Shark report unconfirmed; Wallis Sands Beach reopened

A New Hampshire beach has been reopened to swimming after authorities couldn’t confirm a report of two sharks spotted in Rye.

Swimmers were called out of the water at Wallis Sands Beach in Rye on Monday afternoon. The beach was reopened Tuesday.

Park officials were trying to determine what type of sharks were spotted by a man who ran out of the water yelling near Pirates Cove. He told a lifeguard he had seen two sharks, each about 6 feet long. The lifeguard said he also saw something suspicious in the water.

Authorities said they couldn’t confirm the report.

If the man had spotted sharks, they were most likely blue sharks, which are strictly fish eaters, Tony LaCasse, a spokesman for the New England Aquarium in Boston, told the Portsmouth Herald.


State beginning cleanup of massive junkyard tire pile

The state of Vermont is beginning the process of cleaning up hundreds of thousands of old tires at a closed Milton junkyard.

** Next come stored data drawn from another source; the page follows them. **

Definition SF_floor (prec emax : Z) (x : spec_float) : spec_float :=
  match x with
  | S754_finite s m e =>
      if 0 <=? e then x
      else
        let z := (if s then Zneg m else Zpos m) / 2 ^ (- e) in
        binary_normalize prec emax z 0 s
  | _ => x
  end.

(** rounding to another format *)
Definition SF_round (prec emax : Z) (x : spec_float) : spec_float :=
  match x with
  | S754_finite s m e => binary_normalize prec emax (if s then Zneg m else Zpos m) e s
  | _ => x
  end.

Definition double : Type := spec_float.

#[export] Instance binary64 `{Libm double} : NumOps double := {|
  nZ := SF_ofZ 53 1024;
  ndec := SF_dec 53 1024;
  nadd := SFadd 53 1024;
  nsub := SFsub 53 1024;
  nmul := SFmul 53 1024;
  ndiv := SFdiv 53 1024;
  nopp := SFopp;
  nabs := SFabs;
  nsqrt := SFsqrt 53 1024;
  nexp := libm_exp;
  nlog := libm_log;
  npow := libm_pow;
  nltb := SFltb;
  nleb := SFleb;
  neqb := SFeqb;
  ntrunc := SF_trunc;
  nfloor := SF_floor 53 1024;
  nsingle := SF_round 24 128
|}.

Lemma SFcompare_swap (x y : spec_float) :
  SFcompare y x = CompOpp <$> SFcompare x y.
Proof.
  destruct x as [s|s| |s m e], y as [s'|s'| |s' m' e']; simpl;
    try (by destruct s); try (by destruct s'); try (by destruct s, s'); try done.
  destruct s, s'; simpl; try done; rewrite (Z.compare_antisym e e');
    destruct (e ?= e'); simpl; try done;
    change (Pos.compare_cont Eq m' m) with (m' ?= m)%positive;
    change (Pos.compare_cont Eq m m') with (m ?= m')%positive;
    rewrite (Pos.compare_antisym m m'); by rewrite ?CompOpp_involutive.
Qed.

Lemma SFcompare_nan (x y : spec_float) :
  SFcompare x y = None <-> x = S754_nan \/ y = S754_nan.
Proof.
  destruct x as [s|s| |s m e], y as [s'|s'| |s' m' e']; simpl;
    (split; [try done; auto|intros [|]; congruence || done]).
Qed.

Lemma SFcompare_refl (x : spec_float) :
  x <> S754_nan -> SFcompare x x = Some Eq.
Proof.
  destruct x as [s|s| |s m e]; simpl; try done; intros _.
  - by destruct s.
  - rewrite Z.compare_refl.
    destruct s; f_equal; change (Pos.compare_cont Eq m m) with (m ?= m)%positive;
      by rewrite Pos.compare_refl.
Qed.

(** conversion of integers below 2^53 *)
Lemma digits2_pos_lower (p : positive) : 2 ^ (Zpos (digits2_pos p) - 1) <= Zpos p.
Proof.
  induction p as [p IH|p IH|]; cbn [digits2_pos]; [| |done];
    rewrite Pos2Z.inj_succ; rewrite Z.sub_1_r, Z.pred_succ;
    replace (Zpos (digits2_pos p)) with (Z.succ (Zpos (digits2_pos p) - 1)) by lia;
    rewrite Z.pow_succ_r by lia; lia.
Qed.

Lemma shift_pos_iter (d p : positive) :
  Zpos (shift_pos d p) = Zpos p * 2 ^ Zpos d /\
  digits2_pos (shift_pos d p) = (digits2_pos p + d)%positive.
Proof.
  unfold shift_pos. induction d as [|d IH] using Pos.peano_ind.
  - cbn. split; lia.
  - rewrite Pos.iter_succ. cbn [digits2_pos]. destruct IH as [IH1 IH2]. split.
    + rewrite Pos2Z.inj_xO, IH1, Pos2Z.inj_succ, Z.pow_succ_r by lia. lia.
    + rewrite IH2. lia.
Qed.

Lemma binary_round_int s (p : positive) :
  Zpos p < 2 ^ 53 ->
  exists d, 0 <= d /\
  binary_round 53 1024 s p 0 = S754_finite s (Z.to_pos (Zpos p * 2 ^ d)) (- d).
Proof.
  intros Hp. pose proof (digits2_pos_lower p) as Lo.
  assert (Hd : Zpos (digits2_pos p) <= 53).
  { destruct (Z.le_gt_cases (Zpos (digits2_pos p)) 53) as [|Hgt]; [done|].
    assert (2 ^ 53 <= 2 ^ (Zpos (digits2_pos p) - 1)) by (apply Z.pow_le_mono_r; lia). lia. }
  assert (Main : forall q e, Zpos (digits2_pos q) + e = Zpos (digits2_pos p) ->
    Zpos (digits2_pos q) = 53 -> e <= 0 ->
    binary_round_aux 53 1024 s (Zpos q) e loc_Exact = S754_finite s q e).
  { intros q e Eq Hq He. unfold binary_round_aux, shr_fexp.
    assert (Z0 : fexp 53 1024 (Zdigits2 (Zpos q) + e) - e = 0).
    { unfold fexp, Zdigits2, emin. lia. }
    rewrite Z0. cbn [shr shr_record_of_loc shr_m loc_of_shr_record round_nearest_even].
    rewrite Z0. cbn [shr shr_m]. by rewrite (proj2 (Z.leb_le e (1024 - 53))) by lia. }
  unfold binary_round, shl_align.
  assert (Ef : fexp 53 1024 (Zpos (digits2_pos p) + 0) - 0 = Zpos (digits2_pos p) - 53).
  { unfold fexp, emin. lia. }
  rewrite Ef. destruct (Zpos (digits2_pos p) - 53) as [|d|d] eqn:E; [|lia|].
  - exists 0. split; [done|]. rewrite Main by lia. by rewrite Z.mul_1_r.
  - exists (Zpos d). split; [lia|]. destruct (shift_pos_iter d p) as [S1 S2].
    assert (Ee : fexp 53 1024 (Zpos (digits2_pos p) + 0) = Zneg d) by lia.
    unfold shift_pos in *. rewrite Ee, Main; [|rewrite S2; lia|rewrite S2; lia|lia].
    by rewrite <-S1.
Qed.

Lemma SF_trunc_ofZ z : Z.abs z < 2 ^ 53 -> SF_trunc (SF_ofZ 53 1024 z) = Some z.
Proof.
  intros Hz. unfold SF_ofZ, binary_normalize.
  assert (Pos : forall s p, Zpos p < 2 ^ 53 -> SF_trunc (binary_round 53 1024 s p 0)
    = Some (if s then - Zpos p else Zpos p)).
  { intros s p Hp. destruct (binary_round_int s p Hp) as (d & Hd & ->). cbn [SF_trunc].
    assert (0 < 2 ^ d) by (apply Z.pow_pos_nonneg; lia).
    rewrite Z2Pos.id by nia. rewrite Z.opp_involutive. case Z.leb_spec; intros.
    - assert (d = 0) as -> by lia. by rewrite !Z.mul_1_r.
    - by rewrite Z.div_mul by lia. }
  destruct z as [|p|p]; [done|by rewrite Pos by lia|by rewrite Pos by lia].
Qed.

Section Binary64.
  Context `{Libm double}.

Lemma is_nan_double (x : double) : is_nan x = true <-> x = S754_nan.
  Proof.
    unfold is_nan; simpl. unfold SFeqb. split.
    - intros E. destruct (decide (SFcompare x x = None)) as [N|N].
      + apply SFcompare_nan in N. by destruct N.
      + rewrite SFcompare_refl in E; [done|]. intros ->. done.
    - intros ->. done.
  Qed.

#[export] Instance double_order : NumOrder double.
  Proof.
    split; simpl; unfold SFltb, SFleb.
    - intros x y [Hx%is_nan_double|Hy%is_nan_double]%orb_true_iff; subst; [done|].
      by destruct x.
    - intros x y [Hx%is_nan_double|Hy%is_nan_double]%orb_true_iff; subst; [done|].
      by destruct x.
    - intros x y Hx Hy. rewrite (SFcompare_swap x y).
      destruct (SFcompare x y) as [c|] eqn:E; [by destruct c|].
      apply SFcompare_nan in E.
      destruct E as [->| ->]; [done|done].
    - intros x y. rewrite (SFcompare_swap x y).
      destruct (SFcompare x y) as [[]|]; simpl; done.
  Qed.

#[export] Instance double_int : NumInt double.
Proof.
  split. intros z Hz. simpl. unfold SF_dec. simpl. rewrite Z.mul_1_r.
  apply SF_trunc_ofZ. lia.
Qed.
End Binary64.

(** ** Exact rational arithmetic *)

(** [sqrt], [exp], [log] and [pow] have no rational values in general: the
    instance takes them as arguments; [no_qlibm] serves the runs that do not
    call them. *)
Class QLibm := {
  q_sqrt : Qc -> Qc;
  q_exp : Qc -> Qc;
  q_log : Qc -> Qc;
  q_pow : Qc -> Qc -> Qc
}.

Definition no_qlibm : QLibm :=
  {| q_sqrt x := x; q_exp x := x; q_log x := x; q_pow x _ := x |}.

Definition Qc_ofZ (z : Z) : Qc := Q2Qc (inject_Z z).
Definition Qc_dec_lit (m e : Z) : Qc :=
  if 0 <=? e then Qc_ofZ (m * 10 ^ e)
  else Qcdiv (Qc_ofZ m) (Qc_ofZ (10 ^ (- e))).
Definition Qc_ltb (x y : Qc) : bool :=
  match (x ?= y)%Qc with Lt => true | _ => false end.
Definition Qc_leb (x y : Qc) : bool :=
  match (x ?= y)%Qc with Gt => false | _ => true end.
Definition Qc_eqb (x y : Qc) : bool :=
  match (x ?= y)%Qc with Eq => true | _ => false end.
Definition Qc_abs (x : Qc) : Qc := if Qc_ltb x 0%Qc then Qcopp x else x.

#[export] Instance rational `{QLibm} : NumOps Qc := {|
  nZ := Qc_ofZ;
  ndec := Qc_dec_lit;
  nadd := Qcplus;
  nsub := Qcminus;
  nmul := Qcmult;
  ndiv := Qcdiv;
  nopp := Qcopp;
  nabs := Qc_abs;
  nsqrt := q_sqrt;
  nexp := q_exp;
  nlog := q_log;
  npow := q_pow;
  nltb := Qc_ltb;
  nleb := Qc_leb;
  neqb := Qc_eqb;
  ntrunc := fun x => Some (Z.quot (Qnum (this x)) (Zpos (Qden (this x))));
  nfloor := fun x => Qc_ofZ (Qfloor (this x));
  nsingle := fun x => x
|}.

Lemma Qc_eqb_eq (x y : Qc) : Qc_eqb x y = true <-> x = y.
Proof.
  unfold Qc_eqb. rewrite Qceq_alt. by destruct (x ?= y)%Qc.
Qed.

Lemma Qc_ofZ_this z : this (Qc_ofZ z) = inject_Z z.
Proof.
  unfold Qc_ofZ, inject_Z. simpl. unfold Qred.
  pose proof (Z.ggcd_gcd z 1) as G. pose proof (Z.ggcd_correct_divisors z 1) as D.
  destruct (Z.ggcd z 1) as [g [a b]]; simpl in *.
  rewrite Z.gcd_1_r in G. subst g. destruct D as [Da Db].
  by replace b with 1 by lia; replace a with z by lia.
Qed.

Section Rational.
  Context `{QLibm}.

#[export] Instance rational_field : NumField Qc.
  Proof.
    split; simpl.
    - change (Qc_ofZ 0) with 0%Qc. change (Qc_ofZ 1) with 1%Qc.
      pose proof Qcft as [R N D I]. split; [exact R|exact N| |].
      + intros p q. unfold Qcdiv. ring.
      + intros p Hp. unfold Qcdiv. rewrite Qcmult_1_l. by apply I.
    - intros a b. apply Qc_is_canon. unfold Qc_ofZ, Qcplus.
      cbn [this Q2Qc]. by rewrite !Qred_correct, inject_Z_plus.
    - intros a b. apply Qc_is_canon. unfold Qc_ofZ, Qcmult.
      cbn [this Q2Qc]. by rewrite !Qred_correct, inject_Z_mult.
    - intros a b E. apply (f_equal (fun q : Qc => Qnum (this q))) in E.
      cbn beta in E. by rewrite !Qc_ofZ_this in E.
    - apply Qc_eqb_eq.
    - intros z.
      change (Some (Z.quot (Qnum (this (Qc_ofZ z)))
                      (Zpos (Qden (this (Qc_ofZ z))))) = Some z).
      rewrite Qc_ofZ_this. simpl. by rewrite Z.quot_1_r.
    - intros m e He. unfold Qc_dec_lit. case Z.leb_spec; intros.
      + assert (e = 0) as -> by lia. change (Qc_ofZ (10 ^ 0)) with 1%Qc.
        rewrite Z.mul_1_r. unfold Qcdiv. change (/ 1)%Qc with 1%Qc. by rewrite Qcmult_1_r.
      + by rewrite Z.opp_involutive.
    - intros m e He. unfold Qc_dec_lit. by rewrite (proj2 (Z.leb_le 0 e)) by done.
  Qed.

#[export] Instance rational_int : NumInt Qc.
Proof.
  split. intros z _. change (ndec z 0) with (Qc_ofZ (z * 10 ^ 0)).
  rewrite Z.mul_1_r. exact (ntrunc_nZ (F:=Qc) z).
Qed.

#[export] Instance rational_order : NumOrder Qc.
  Proof.
    assert (Nan : forall x : Qc, is_nan x = false).
    { intros x. unfold is_nan. simpl. rewrite (proj2 (Qc_eqb_eq x x)); done. }
    assert (Sw : forall x y : Qc, (y ?= x)%Qc = CompOpp (x ?= y)%Qc).
    { intros x y. unfold Qccompare. by rewrite Qcompare_antisym. }
    split; simpl; intros x y; rewrite ?Nan; try done; unfold Qc_ltb, Qc_leb.
    - intros _ _. rewrite (Sw x y). by destruct (x ?= y)%Qc.
    - rewrite (Sw x y). by destruct (x ?= y)%Qc.
  Qed.
End Rational.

The state estimates there are at least 200,000 tires at the junkyard owned by Gil Rhoades, who was in court Tuesday on a civil contempt charge.

Rhoades has been ordered to remove the tires, but in court he said he couldn’t afford to because he is no longer in business.

The state has budged $75,000 to begin the cleanup, but officials don’t believe it will be enough.

The state is working to clean up old tires piles because of concerns they can contain toxic materials that can leak into the environment.


President of Little League accused in theft of $8,200

A Vermont man is facing charges he embezzled at least $8,200 from the Shaftsbury Little League he led.

Brian Bushee, 41, of Arlington pleaded not guilty Monday in court in Bennington to a felony embezzlement charge.

Court documents say that since Bushee became president of the North Bennington and Shaftsbury Little League in 2010, he had “assumed all responsibilities including financial transactions and management.”

The Rutland Herald reported that witnesses told police there were no records of what happened to money from the concession stand and that other money and equipment was missing as well.

According to State Police Detective Sgt. Tyler Burgess, Bushee admitted taking money from the Little League account for his own use, but intended to pay it back.


Indian tribe faces roadblocks in renegotiating casino debt

The chairman of the Indian tribe that runs Foxwoods Resort Casino in eastern Connecticut says the weak economy and sharply rising competition in the Northeast are making it hard to renegotiate $2.3 billion in debt.

Rodney Butler, chairman of the Mashantucket Pequot Tribal Council, told WNPR radio Tuesday that casinos expected to open in Massachusetts in the next few years — along with table games that Butler expects to be approved by voters in Rhode Island in November — will sharply cut into revenue for Foxwoods and its competitors.

He said the debt accumulated because the Mashantucket tribe chose to seek growth over the years.